======== Dataset extract
(* ===== verification/Ancestor.v ===== *)
(** Two nodes on different branches: the locator of one, answered by the
    handler of the other, finds a common block near the fork, and the bodies
    that follow it are the ones the first node lacks. *)

From Stdlib Require Import ZArith Lia Strings.String Strings.Byte.
From stdpp Require Import sorting gmap fin_maps base list.
From S2P Require Import Prelude Externals Primitives Canonical Rlp RawTx Pow Consensus State StateRoot.
From S2P Require Import Transition Evm Difficulty BlockExec Mempool Admission Replay Network.
From S2P Require Import Sled AccountStore BlockStore ChainStore Generation Publish CandidateStore NodeStore Snapshots Branch.
From S2P Require Import Miner NodeState Reorg Import Fork Cursor Recovery Sync Locator Wire Serve.
#[local] Open Scope Z_scope.

(** A stream whose writes succeed. *)
Class StreamOpen {PS : PeerStream} : Prop := stream_open : forall sent m, send_error sent m = None.

(** The first element of a descending list at or below [f] is at least every
    such element. *)
Lemma first_below (hs : list Z) f h0 :
  StronglySorted Z.gt hs -> h0 ∈ hs -> h0 <= f ->
  exists pre h post, hs = pre ++ h :: post /\ Forall (fun x => f < x) pre /\ h <= f /\ h0 <= h.
Proof.
  intros Hs Hin Hf. induction Hs as [|x hs Hs IH Hx]; [by apply not_elem_of_nil in Hin|].
  destruct (Z.le_gt_cases x f) as [Hle|Hgt].
  - exists [], x, hs. split; [done|]. split; [constructor|]. split; [done|].
    apply elem_of_cons in Hin as [->|Hin]; [lia|]. rewrite List.Forall_forall in Hx. apply list_elem_of_In, Hx in Hin. lia.
  - apply elem_of_cons in Hin as [->|Hin]; [lia|]. destruct (IH Hin) as (pre & h & post & -> & Hp & Hh).
    exists (x :: pre), h, post. split; [done|]. split; [|done]. constructor; [lia|done].
Qed.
================
- What you will do: Find the lines above that contain the string "done" and answer with how many there are, nothing else.

- Solved problem: 2